La crisis actual de la Iglesia ha llevado a la renuncia a un Papa que se dio
cuenta de que ya no tenía la fuerza necesaria para sanar escándalos tan graves.
«Impotente, tiró la toalla» con humildad. Que venga otro más joven y asuma la
tarea ardua y difícil de limpiar la corrupción de la Curia vaticana y del
universo de los pedófilos, y eventualmente sancione, destituya y envíe a los más
obstinados a un convento para hacer penitencia y enmendar su vida.
Sólo alguien que ama a la Iglesia puede hacer las críticas que hemos hecho,
citando textos de autoridades clásicas del pasado. Quien ha dejado de amar a la
persona amada, se vuelve indiferente a su vida y su destino. Nosotros, por el
contrario, nos hemos interesado al igual que el amigo y compañero de tribulación
Hans Küng (que fue condenado por la ex-Inquisición), quizás uno de los teólogos
que más ama a la Iglesia y por eso la critica.
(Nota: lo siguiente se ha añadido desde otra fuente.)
Definition revoke_session (row : AdminSessionRow) (reason : RevokeReason) (by_ : option string) : prog unit :=
  let* now := clock in
  let* r := store (admin_revoke_session (ss_hash row) now (reason_code reason)) in
  match r with
  | Ok true => audit (AdminSessionRevoked (ss_admin_id row) (session_ref C (ss_hash row)) by_ reason)
  | _ => Done tt
  end.
Fixpoint revoke_each (rows : list AdminSessionRow) (reason : RevokeReason) (by_ : option string) : prog unit :=
  match rows with
  | [] => Done tt
  | row :: rows => let* _ := revoke_session row reason by_ in revoke_each rows reason by_
  end.
Definition revoke_all_sessions (admin_id : string) (keep : option (list u8)) (reason : RevokeReason) (by_ : option string) : prog (result Status unit) :=
  let+ live := query (read (admin_live_sessions admin_id)) in
  let* _ := revoke_each (List.filter (λ r, match keep with Some k => negb (is_ (ss_hash r) k) | None => true end) live) reason by_ in
  ret tt.
(** The oldest sessions beyond the cap are evicted. *)
Definition to_evict (live : list AdminSessionRow) : list AdminSessionRow := take (length live - (MAX_SESSIONS_PER_ACCOUNT - 1)) live.
Definition open_session (account : AdminAccountRow) (peer : PeerInfo) (client : Z * option string) (verified : Verified) (restricted : bool) :
    prog (result Status (list u8 * AdminSessionRow)) :=
  let* now := clock in
  let+ live := query (read (admin_live_sessions (aa_admin_id account))) in
  let* _ := revoke_each (to_evict (List.filter (λ r, bool_decide (liveness r now = Live)) live)) Evicted None in
  let* raw := random 32 in
  let '(token, hash) := new_session_token C raw in
  let row := MkSession hash (aa_admin_id account) now now (sat_i64 (now + cfg_absolute_lifetime_secs cfg)) (cfg_idle_timeout_secs cfg)
    (vf_aal verified) now (mfa_code (vf_method verified)) (canonical_ip (pi_ip peer)) (pi_client_cert_sha256 peer) client.1 client.2
    (if restricted then 1 else 0) None None 0 in
  let+ _ := query (admin_insert_session row) in
  ret (token, row).

(** ** Second factors *)
(** [check_totp]: the code matches a step newer than the stored one, and the store advances it. *)
Definition check_totp (account : AdminAccountRow) (code : string) : prog (result Status bool) :=
  match aa_totp_secret_enc account with
  | None => ret false
  | Some sealed =>
      match open_totp C K (aa_admin_id account) sealed with
      | None => fail (Unavailable "store_unavailable")
      | Some secret =>
          let* now := clock in
          match totp_verify (ac_hmac_sha1 C) secret (as_bytes code) now (aa_totp_last_step account) with
          | None => ret false
          | Some step => query (admin_advance_totp_step (aa_admin_id account) step)
          end
      end
  end.
Definition second_factor_failed (ctx : AdminContext) : prog unit :=
  match cx_session_hash ctx with
  | [] => Done tt
  | _ =>
      let* r := admin_session_stepup_failed (cx_session_hash ctx) in
      match r with
      | Ok n =>
          if MAX_STEP_UP_FAILURES <=? n then
            let* s := store (read (admin_session (cx_session_hash ctx))) in
            match s with Ok (Some row) => revoke_session row StepUpFailures None | _ => Done tt end
          else Done tt
      | Err _ => Done tt
      end
  end.
End State.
No queremos que los cristianos cultiven ese sentimiento de abandono e
indiferencia. Por malos que hayan sido sus errores y equivocaciones históricas,
la Iglesia-institución guarda la memoria sagrada de Jesús y la gramática de los
evangelios. Ella predica la liberación, sabiendo que son otros los que liberan y
no ella.
Así y todo vale la pena estar dentro de ella, al igual que San Francisco, Dom
Hélder Câmara, Juan XXIII y los notables teólogos que ayudaron a hacer el
Concilio Vaticano II, y que antes de eso habían sido condenados todos por la
ex-Inquisición, como de Lubac, Chenu, Congar, Rahner y otros. Hay que ayudarla a
salir de esta vergüenza, alimentando más el sueño de Jesús de un Reino de
justicia, paz y reconciliación con Dios y de seguimiento de su causa y su
destino, que la simple y justificada indignación que fácilmente puede caer en el
fariseísmo y en el moralismo.
Nota: Más reflexiones de este orden están en mi libro Iglesia:
Carisma y Poder (Record 2005), especialmente en el apéndice, con todas las
actas del proceso habido al interior de la ex-Inquisición en 1984.